12.-15. yüzyıllarda Doğu Anadolu ve Güney Doğu Anadolu’da hakimiyet kuran Artuklu Devleti’nin ana sarayı Diyarbakır’daki saraydı. Sarayın ana gövdesi günümüzde bir höyüğün altındadır. 2018 yılında kazılara yeniden başlanmıştır.
Sarayın kapısı, Artuklu Devleti’nin Hasankeyf-Diyarbakır kolunda üç sultana hizmet eden Cezeri’nin eseri imiş. Bu kapıyı görmek için dönemin gezginleri yollarını değiştirirlermiş. Kapının sadece sanatsal tasarımı değil, metal döküm ve işleme teknikleri de dönemin teknolojik seviyesini gösterdiğinden hayranlık uyandırmış. Bilim tarihçileri bu kapının yapımında kullanılan döküm metotlarının Avrupa’da ancak 16. yüzyılda görülebildiğini, Cezeri’den önce bu metotlara rastlanmadığını söylüyorlarmış.

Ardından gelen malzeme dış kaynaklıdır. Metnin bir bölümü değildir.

Variable str_lower : pystr -> pystr.
Variable re_search : pystr -> pystr -> option pystr.
Variable py_repr : value -> pystr.
Variable import_adapter : pystr -> pystr -> import_result.
Variable PulseMessage_raises : pystr -> pydict -> option exn.

Abbreviation send := (send_message str_lower re_search py_repr import_adapter
                        PulseMessage_raises).
Abbreviation outcome_of := (adapter_outcome import_adapter).

Lemma verdict_blocked {St : Type} b c p f :
  dict_getitem (St := St) (verdict b c p f) (u "blocked") = ret (VBool b).
Proof. reflexivity. Qed.

Lemma verdict_category {St : Type} b c p f :
  dict_getitem (St := St) (verdict b c p f) (u "category") = ret c.
Proof. reflexivity. Qed.

(** The verdict is one of the three dict literals of [check]. *)
Lemma check_verdict text sf :
  exists b c p f,
    fst (SecurityFilter_check str_lower re_search text sf) = verdict b c p f.
Proof.
  unfold SecurityFilter_check.
  destruct text as [|x text]; [by eexists _, _, _, _|].
  destruct (strip (x :: text)); [by eexists _, _, _, _|].
  destruct (first_match _ _ _) as [[category group]|]; [by eexists _, _, _, _|].
  cbv zeta. destruct (PrimFloat.ltb _ _); by eexists _, _, _, _.
Qed.

(** The two statements that reach the adapter, in any continuation. *)
Lemma adapter_statements {B : Type} p config message (k : value -> M Gateway B) g :
  (let* adapter := _load_adapter import_adapter p config in
   let* content := adapter_send adapter message in
   k content) g
  = match outcome_of p config message with
    | inr content => k content g
    | inl e => Raise e g
    end.
Proof.
  unfold adapter_outcome, bind, _load_adapter, adapter_send, ret, raise.
  destruct (dict_get ADAPTER_REGISTRY p) as [[module_name class_name]|]; [|done].
  destruct (import_adapter module_name class_name) as [cls| |e]; try done.
  destruct (cls config) as [snd|e]; [|done].
  by destruct (snd message).
Qed.

(** C5.  A request whose key is present and passes the quota check:
    whatever the filter decides, whatever constructing the message and
    loading and calling the adapter return or raise, [send_message] returns
    a response (it does not raise), the response carries in [usage] the
    diagnostic of that quota check, and the limiter is left as the check left
    it: the slot it counted is not given back. *)
Theorem quota_diagnostic_in_every_response
  (env : Ambient) (req : GatewayRequest) (x_api_key : pystr) (g : Gateway)
  (rate_info : pydict) (limiter' : RateLimiter) :
  x_api_key <> [] ->
  check (now env) x_api_key (limiter g) = Ret (true, rate_info) limiter' ->
  0 < _max (audit g) ->
  exists response g',
    send_message str_lower re_search py_repr import_adapter PulseMessage_raises
      env req x_api_key g = Ret response g'
    /\ usage response = Some rate_info
    /\ limiter g' = limiter'.
Proof.
  intros Hkey Hcheck Hmax. unfold send_message.
  destruct x_api_key as [|k0 key]; [done|].
  unfold bind at 1. unfold with_limiter. rewrite Hcheck. cbn [negb].
  set (g1 := mkGateway _ limiter' _ _).
  assert (Hmax1 : 0 < _max (audit g1)) by done.
  assert (Hl1 : limiter g1 = limiter') by done.
  clearbody g1. clear Hcheck Hmax g.
  unfold bind at 1.
  match goal with
  | |- context [SecurityFilter_check str_lower re_search ?t (security g1)] =>
      destruct (check_verdict t (security g1)) as (b & c & p & f & Hv);
      destruct (SecurityFilter_check str_lower re_search t (security g1))
        as [security_result sf]
  end.
  cbn [fst] in Hv. subst security_result.
  set (g2 := mkGateway sf _ _ _).
  assert (Hmax2 : 0 < _max (audit g2)) by done.
  assert (Hl2 : limiter g2 = limiter') by done.
  clearbody g2. clear Hmax1 Hl1 g1.
  rewrite verdict_blocked. unfold bind at 1. unfold ret at 1. cbn [truthy].
  destruct b.
  - (* security block *)
    rewrite verdict_category. unfold bind at 1. unfold ret at 1.
    match goal with
    | |- context [bind (new_dict ?d) (fun entry => bind (with_audit (AuditLog_log ?t entry)) (fun _ => ret ?r))] =>
        destruct (audit_entry_written d t r g2 Hmax2) as (g' & -> & Hl)
    end.
    eexists _, _. split; [reflexivity|]. split; [done | congruence].
  - (* sanitized and dispatched *)
    unfold bind at 1. unfold try_except at 1. unfold PulseMessage_new.
    destruct (PulseMessage_raises _ _) as [e|].
    + (* invalid message *)
      unfold raise. destruct e; unfold ret; eexists _, _; by repeat split.
    + unfold bind at 1. unfold ret at 1 2.
      unfold try_except. rewrite adapter_statements.
      destruct (outcome_of _ _ _) as [e|content].
      * (* the adapter stage raised *)
        destruct e;
          try (match goal with
               | |- context [bind (new_dict ?d) (fun entry => bind (with_audit (AuditLog_log ?t entry)) (fun _ => ret ?r))] =>
                   destruct (audit_entry_written d t r g2 Hmax2) as (g' & -> & Hl)
               end; eexists _, _; split; [reflexivity|]; split; [done | congruence]).
        unfold ret. eexists _, _. by repeat split.
      * (* the adapter returned *)
        unfold bind at 1.
        destruct (value_get content _ _ g2) as [params g3|e g3] eqn:Hget1.
        -- assert (g3 = g2) as ->
             by (destruct content; cbn in Hget1; unfold ret, raise in Hget1; congruence).
           unfold bind at 1.
           destruct (value_get params _ _ g2) as [res g3|e g3] eqn:Hget2.
           ++ assert (g3 = g2) as ->
                by (destruct params; cbn in Hget2; unfold ret, raise in Hget2; congruence).
              match goal with
              | |- context [bind (new_dict ?d) (fun entry => bind (with_audit (AuditLog_log ?t entry)) (fun _ => ret ?r))] =>
                  destruct (audit_entry_written d t r g2 Hmax2) as (g' & -> & Hl)
              end.
              eexists _, _. split; [reflexivity|]. split; [done | congruence].
           ++ assert (g3 = g2 /\ exists m, e = AttributeError m) as (-> & m & ->)
                by (destruct params; cbn in Hget2; unfold ret, raise in Hget2;
                    try discriminate; injection Hget2 as <- <-; eauto).
              match goal with
              | |- context [bind (new_dict ?d) (fun entry => bind (with_audit (AuditLog_log ?t entry)) (fun _ => ret ?r))] =>
                  destruct (audit_entry_written d t r g2 Hmax2) as (g' & -> & Hl)
              end.
              eexists _, _. split; [reflexivity|]. split; [done | congruence].
        -- assert (g3 = g2 /\ exists m, e = AttributeError m) as (-> & m & ->)
             by (destruct content; cbn in Hget1; unfold ret, raise in Hget1;
                 try discriminate; injection Hget1 as <- <-; eauto).
           match goal with
           | |- context [bind (new_dict ?d) (fun entry => bind (with_audit (AuditLog_log ?t entry)) (fun _ => ret ?r))] =>
               destruct (audit_entry_written d t r g2 Hmax2) as (g' & -> & Hl)
           end.
           eexists _, _. split; [reflexivity|]. split; [done | congruence].
Qed.


End SendMessage.

Lemma quota_diagnostic_in_every_response_witness :
  exists response g',
    send_message lower_basic Re.re_search repr_unused no_adapters no_message_error
      demo_ambient req_unknown_provider (u "demo-key") demo_gateway = Ret response g'
    /\ usage response = Some (info_allowed (u "free") 100 0)
    /\ limiter g' = set_count (u "demo-key") 1 (limiter demo_gateway).
Proof.
  apply (quota_diagnostic_in_every_response lower_basic Re.re_search repr_unused
           no_adapters no_message_error demo_ambient req_unknown_provider
           (u "demo-key") demo_gateway).
  - vm_compute. discriminate.
  - vm_compute. reflexivity.
  - vm_compute. reflexivity.
Defined.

Orijinali 4,5 m yüksekliğinde ve her biri 1,5 m genişliğinde iki kanadı olan kapının replikası, aslından farklı olarak ahşap malzemeyle ve %75 ölçekle üretilmiş, deseni göstermek için bir kanat üzerinde yansıtma tekniği ile video haritalama (mapping) yapılmıştır.
Sarayda sultanların resmi evraklarını, haritaları saklamak, şahsi ya da devlete ait mücevherleri korumak üzere Cezeri tarafından tasarlanan şifreli sandık 2 trilyon ihtimal barındırıyormuş.